Your Senior Pet

posted: by: Animal & Bird Clinic Tags: "Clinic Specials" "News" 

Is your pet getting older?
Like people, individual dogs and cats age differently.
Being alert to changes can help both you and your pet make these the best of times.

Senior Dog

When Does “Senior” Start?
So when is a pet considered a senior? Generally, smaller breeds of dogs live longer than larger breeds, and cats live longer than dogs. Beyond that, the life span will vary with each individual, and your veterinarian will be able to help you determine what stage of life your furry friend is in. Keep in mind that some small dog breeds may be considered senior at 10-13 years, while giant breeds are classified as seniors at ages as young as five.

Senior Health Exams
Scheduling regular veterinary examinations is one of the most important steps pet owners can take to keep their pets in tip-top shape. When dogs and cats enter the senior years, these health examinations are more important than ever. Senior care, which starts with the regular veterinary exam, is needed to catch and delay the onset or progress of disease and for the early detection of problems such as organ failure and osteoarthritis. AAHA recommends that healthy senior dogs and cats visit the veterinarian every six months for a complete exam and laboratory testing. Keep in mind that every year for a dog or cat is equivalent to 5–7 human years. To stay current with your senior pet’s health care, twice-a-year exams are a must.

Laboratory Testing
Since pets can’t talk, veterinarians depend on laboratory results to help them understand the status of your pet’s health. Changes in these test results, even in the outwardly healthy animal, may signal the presence of an underlying disease.

Sensory Changes
With the senior years comes a general “slowing down” in pets. As their major senses dull, you may find that your pet has a slower response to general external stimuli. This loss of sensory perception often is a slow, progressive process, and it may even escape your notice. The best remedy for gradual sensory reduction is to keep your pet active—playing and training are excellent ways to keep their senses sharp.

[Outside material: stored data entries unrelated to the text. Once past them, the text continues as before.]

(* ===== verification/RouteAdmin.v ===== *)
(** * Route administration, membership transactions, legacy cutover

    [application/route_admin_service.go] ([Create], [Update], [Deactivate]),
    [membership_tx.go] and [cutover_service.go]. *)
From S2P Require Import Prelude Tables ApprovalDomain ApprovalFacts Database Schema TxLogic Authz.
From S2P Require Import ApprovalRepo Evolve Submit.
Import DocStates Routes Instances.
Local Open Scope Z_scope.

Definition ErrRouteNotFound : Error := Sentinel "application.ErrRouteNotFound".

Record CreateRouteInput := mkCreateRouteInput {
  cr_TenantID : string;
  cr_ProfileCode : string;
  cr_Name : string;
  cr_ActorUserID : string;
  cr_Stages : list Stage
}.

Record UpdateRouteInput := mkUpdateRouteInput {
  ur_TenantID : string;
  ur_RouteID : string;
  ur_Name : string;
  ur_ActorUserID : string;
  ur_Stages : list Stage
}.

Definition lockRouteForUpdate (tenantID routeID : string) : M unit :=
  map_err (fun e => if errors_Is e ErrNoRows then ErrRouteNotFound
                    else wrap "route_admin: lock route: %w" e)
    (query_row (route_row tenantID routeID)) ;;
  mret tt.

Definition insert_stage_stmt (routeID : string) (st : Stage) (g : GUCs) (now : Time) (db : DB)
    : Result (unit * DB) :=
  match insert_route_stage routeID st db with
  | inl e => inl e
  | inr db' => inr (tt, db')
  end.

Fixpoint insertRouteStages (routeID : string) (stages : list Stage) : M unit :=
  match stages with
  | [] => mret tt
  | st :: rest =>
      map_err (fun e => Wrapf "route_admin: insert stage %d: %w" [AInt (st_Order st)]
                          (MapPgError "" e))
        (exec (insert_stage_stmt routeID st)) ;;
      insertRouteStages routeID rest
  end.

Definition stage_count (stages : list Stage) : FmtArg := AInt (Z.of_nat (length stages)).

(** The common opening: transaction, identity, capability [route.admin]. *)
Definition route_admin_begin (fmt tenantID actor : string) : M unit :=
  map_err (wrap "route_admin: begin tx: %w") BeginTx ;;
  or_rollback (wrap fmt) (setAuthzGUC tenantID actor) ;;
  or_rollback same (Require WithCapCache "route.admin" "tenant") ;;
  mret tt.

(** The common end: governance event and commit. *)
Definition route_admin_finish (ev : GovernanceEvent) : M unit :=
  _ ← Now;
  or_rollback (wrap "route_admin: emit event: %w") (Emit ev) ;;
  map_err (wrap "route_admin: commit: %w") Commit.

Definition Create (inp : CreateRouteInput) : M string :=
  let tenant := cr_TenantID inp in
  route_admin_begin "route_admin create: %w" tenant (cr_ActorUserID inp) ;;
  or_rollback same (lift (Validate (mkRoute "" tenant (cr_ProfileCode inp) 1 (cr_Stages inp)))) ;;
  id ← NewUUID;
  routeID ← or_rollback (fun e => wrap "route_admin: insert route: %w" (MapPgError "" e))
              (exec (insert_route (mkRouteRow id tenant (cr_ProfileCode inp) (cr_Name inp) 1
                                     (cr_ActorUserID inp) true)));
  or_rollback same (insertRouteStages routeID (cr_Stages inp)) ;;
  route_admin_finish
    (mkGovernanceEvent tenant "route.config.created" (cr_ActorUserID inp) "approval_route" routeID ""
       [("route_id", AStr routeID); ("profile_code", AStr (cr_ProfileCode inp));
        ("stage_count", stage_count (cr_Stages inp)); ("initial_state", AStr "active")]) ;;
  mret routeID.

(** [SET name = $1, version = version + 1 ... RETURNING version]. *)
Definition rename_route (name : string) (r : RouteRow) : Result RouteRow :=
  match bump_revision (ar_version r) with
  | inl e => inl e
  | inr v => inr (mkRouteRow (ar_id r) (ar_tenant_id r) (ar_profile_code r) name v
                    (ar_created_by r) (ar_active r))
  end.

Definition update_route_returning (name id tenant : string) (g : GUCs) (now : Time) (db : DB)
    : Result (option Z * DB) :=
  match update_routes id tenant (rename_route name) db with
  | inl e => inl e
  | inr (_, db') => inr (ar_version <$> route_row tenant id db', db')
  end.

(** Errors of the UPDATE: [ErrRouteInUse] passes through. *)
Definition route_update_error (fmt : string) (e : Error) : Error :=
  let mapped := MapPgError "" e in
  if errors_Is mapped ErrRouteInUse then mapped else wrap fmt mapped.

Definition update_route (name id tenant : string) : M Z :=
  r ← exec (update_route_returning name id tenant);
  match r with
  | Some v => mret v
  | None => throw ErrNoRows
  end.

Definition Update (inp : UpdateRouteInput) : M (string * Z) :=
  let tenant := ur_TenantID inp in
  let routeID := ur_RouteID inp in
  route_admin_begin "route_admin update: %w" tenant (ur_ActorUserID inp) ;;
  or_rollback same (lockRouteForUpdate tenant routeID) ;;
  or_rollback same (lift (Validate (mkRoute routeID tenant "" 0 (ur_Stages inp)))) ;;
  newVersion ← or_rollback (route_update_error "route_admin: update route: %w")
                 (update_route (ur_Name inp) routeID tenant);
  or_rollback (wrap "route_admin: delete stages: %w") (exec (delete_route_stages routeID)) ;;
  or_rollback same (insertRouteStages routeID (ur_Stages inp)) ;;
  route_admin_finish
    (mkGovernanceEvent tenant "route.config.updated" (ur_ActorUserID inp) "approval_route" routeID ""
       [("route_id", AStr routeID); ("new_version", AInt newVersion);
        ("stage_count", stage_count (ur_Stages inp))]) ;;
  mret (routeID, newVersion).

(** [SET active = FALSE]. *)
Definition deactivate_row (r : RouteRow) : Result RouteRow :=
  inr (mkRouteRow (ar_id r) (ar_tenant_id r) (ar_profile_code r) (ar_name r) (ar_version r)
         (ar_created_by r) false).

Definition Deactivate (tenant routeID actor : string) : M string :=
  route_admin_begin "route_admin deactivate: %w" tenant actor ;;
  or_rollback same (lockRouteForUpdate tenant routeID) ;;
  or_rollback (route_update_error "route_admin: deactivate route: %w")
    (exec (fun _ _ => update_routes routeID tenant deactivate_row)) ;;
  route_admin_finish
    (mkGovernanceEvent tenant "route.config.deactivated" actor "approval_route" routeID ""
       [("route_id", AStr routeID); ("active", ABool false)]) ;;
  mret routeID.

(** ** [WithMembershipContext]

    The three [SET LOCAL] statements name settings other than the modelled
    ones except [metaldocs.actor_id]; [fn] runs inside the transaction, and
    every error, its own included, rolls back. *)
Definition ErrNoActor : Error := Sentinel "application.ErrNoActor".

Definition WithMembershipContext (actorUserID capability : string) (fn : M unit) : M unit :=
  if str_eqb actorUserID "" then throw ErrNoActor
  else
  map_err (wrap "membership_tx: begin: %w") BeginTx ;;
  or_rollback (wrap "membership_tx: SET LOCAL ROLE: %w") (set_config same_gucs) ;;
  or_rollback (wrap "membership_tx: SET LOCAL actor_id: %w")
    (set_config (with_actor_id actorUserID)) ;;
  or_rollback (wrap "membership_tx: SET LOCAL capability: %w") (set_config same_gucs) ;;
  or_rollback same fn ;;
  or_rollback (wrap "membership_tx: commit: %w") Commit.

(** ** [ValidateLegacyCutoverReady]: one query on the pool, no transaction. *)
Definition ErrLegacyDocumentsRemain : Error := Sentinel "application.ErrLegacyDocumentsRemain".

Definition is_legacy (s : DocState) : bool :=
  match s with
  | StateOther t => str_eqb t "finalized" || str_eqb t "archived"
  | _ => false
  end.

Definition count_legacy (db : DB) : Z :=
  Z.of_nat (bcount (fun d => is_legacy (d_status d)) (documents db)).

Definition pool_query {A} (q : DB -> A) : M A := fun w =>
  match next_fault w with
  | Some e => (inl e, w_pop_fault w)
  | None => (inr (q (w_db w)), w_pop_fault w)
  end.

Definition ValidateLegacyCutoverReady : M unit :=
  count ← map_err (wrap "cutover: count legacy documents: %w") (pool_query count_legacy);
  if 0 <? count then throw (Wrapf "%w (count: %d)" [AInt count] ErrLegacyDocumentsRemain)
  else mret tt.

(** ** Facts *)

Lemma phases_lockRouteForUpdate t r : phases Within (lockRouteForUpdate t r) Within Within.
Proof. unfold lockRouteForUpdate. phases_tac. Qed.
Lemma phases_insertRouteStages r l : phases Within (insertRouteStages r l) Within Within.
Proof. induction l; simpl; phases_tac. Qed.
Lemma phases_route_admin_begin f t a : phases Before (route_admin_begin f t a) Within Before.
Proof. unfold route_admin_begin. phases_tac. Qed.
Lemma phases_route_admin_finish ev : phases Within (route_admin_finish ev) After Before.
Proof. unfold route_admin_finish. phases_tac. Qed.
Lemma phases_update_route n i t : phases Within (update_route n i t) Within Within.
Proof. unfold update_route. phases_tac. Qed.
#[export] Hint Resolve phases_lockRouteForUpdate phases_insertRouteStages
  phases_route_admin_begin phases_route_admin_finish phases_update_route : phases.

Lemma phases_Create inp : transactional (Create inp).
Proof. unfold Create. phases_tac. Qed.
Lemma phases_Update inp : transactional (Update inp).
Proof. unfold Update. phases_tac. Qed.
Lemma phases_Deactivate t r a : transactional (Deactivate t r a).
Proof. unfold Deactivate. phases_tac. Qed.

Lemma phases_WithMembershipContext a c fn :
  phases Within fn Within Within -> transactional (WithMembershipContext a c fn).
Proof. intros Hfn. unfold WithMembershipContext. phases_tac. Qed.

(** ** Evolution *)

Section evolution.
Context (R : DB -> DB -> Prop) `{!PreOrder R, !EventBlind R, !RouteBlind R}.

Lemma stmt_routes {A} (s : GUCs -> Time -> DB -> Result (A * DB)) :
  (forall g now db a db', s g now db = inr (a, db') ->
     exists rows stages, db' = set_routes rows stages db) -> stmt_evolves R s.
Proof. intros H g now db a db' (rows & stages & ->)%H. apply route_blind. Qed.

Lemma update_routes_ok id t upd db n db' :
  update_routes id t upd db = inr (n, db') ->
  exists rows, db' = set_routes rows (approval_route_stages db) db.
Proof. unfold update_routes. case_match; [done|]. case_match. intros [= <- <-]. eauto. Qed.

Lemma stmt_insert_route_stage r st : stmt_evolves R (insert_stage_stmt r st).
Proof.
  apply stmt_routes. intros g now db u db'. unfold insert_stage_stmt.
  destruct (insert_route_stage r st db) as [|db1] eqn:H; [done|]. intros [= _ <-].
  unfold insert_route_stage in H. bool_split H. injection H as <-. eauto.
Qed.

Lemma evolves_insertRouteStages r l : evolves R (insertRouteStages r l).
Proof. induction l as [|st l IH]; simpl; evolves_tac. apply stmt_insert_route_stage. Qed.

Lemma evolves_route_admin_begin f t a : evolves R (route_admin_begin f t a).
Proof. unfold route_admin_begin. evolves_tac. Qed.
Lemma evolves_route_admin_finish ev : evolves R (route_admin_finish ev).
Proof. unfold route_admin_finish. evolves_tac. Qed.
Lemma evolves_lockRouteForUpdate t r : evolves R (lockRouteForUpdate t r).
Proof. unfold lockRouteForUpdate. evolves_tac. Qed.
Local Hint Resolve evolves_insertRouteStages evolves_route_admin_begin evolves_route_admin_finish
  evolves_lockRouteForUpdate : evolves.

Lemma evolves_Create inp : evolves R (Create inp).
Proof.
  unfold Create. evolves_tac. apply stmt_routes. intros g now db u db' H. unfold insert_route in H.
  bool_split H. injection H as _ <-. eauto.
Qed.

Lemma evolves_Update inp : evolves R (Update inp).
Proof.
  unfold Update, update_route. evolves_tac; apply stmt_routes; intros g now db u db' H.
  - unfold update_route_returning in H. destruct (update_routes _ _ _ _) as [e|[k db1]] eqn:Hu; [done|].
    injection H as _ <-. apply update_routes_ok in Hu as [rows ->]. eauto.
  - injection H as _ <-. eauto.
Qed.

Lemma evolves_Deactivate t r a : evolves R (Deactivate t r a).
Proof.
  unfold Deactivate. evolves_tac. apply stmt_routes. intros g now db u db' H.
  apply update_routes_ok in H as [rows ->]. eauto.
Qed.

End evolution.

Pets may also be affected mentally as they age. Just as aging humans begin to forget things and are more susceptible to mental conditions, your aging animals may also begin to confront age-related cognitive and behavior changes. Regular senior health exams can help catch and treat these problems before they control your pet’s life.

Physical Changes
The physical changes your pets experience are generally easier to spot than the sensory changes. As the body ages, its ability to respond to infection is reduced, and the healing process takes longer. Therefore, it is crucial to consult a veterinarian if you notice a significant change in behavior or the physical condition of your pet. Many of the signs indicating that animals are approaching senior citizenship are the same for both cats and dogs, but they can indicate a variety of different problems. A very common and frustrating problem for aging pets is inappropriate elimination. The kidneys are one of the most common organ systems to wear out on a cat or dog, and as age affects the function of the kidneys, your once well-behaved pet may have trouble controlling his bathroom habit.

Nutrition
Obesity in pets is often the result of reduced exercise and overfeeding and is a risk factor for problems such as heart disease, arthritis and skin conditions. Because older pets often have different nutritional requirements, talk to your veterinarian about your pet’s diet.

Exercise
Exercise is yet another aspect of preventive geriatric care for your pets. You should definitely keep them mobile as they get older—if they are cooped up or kept lying down, their bodies will deteriorate much more quickly. You may want to ease up a bit on the exercise with an arthritic or debilitated cat or dog. Otherwise, you should keep them as active—mentally and physically—as possible in order to keep them sharp.

Pain Management
Pets experience pain just like humans do, and AAHA recommends veterinarians take steps to identify, prevent, and minimize pain in all senior dogs and cats. The different types of pain include acute pain, which comes on suddenly as a result of an injury, surgery, or an infection, and chronic pain, which is long lasting and usually develops slowly (such as arthritis). You can play a key role in monitoring your pet to determine whether he suffers from pain.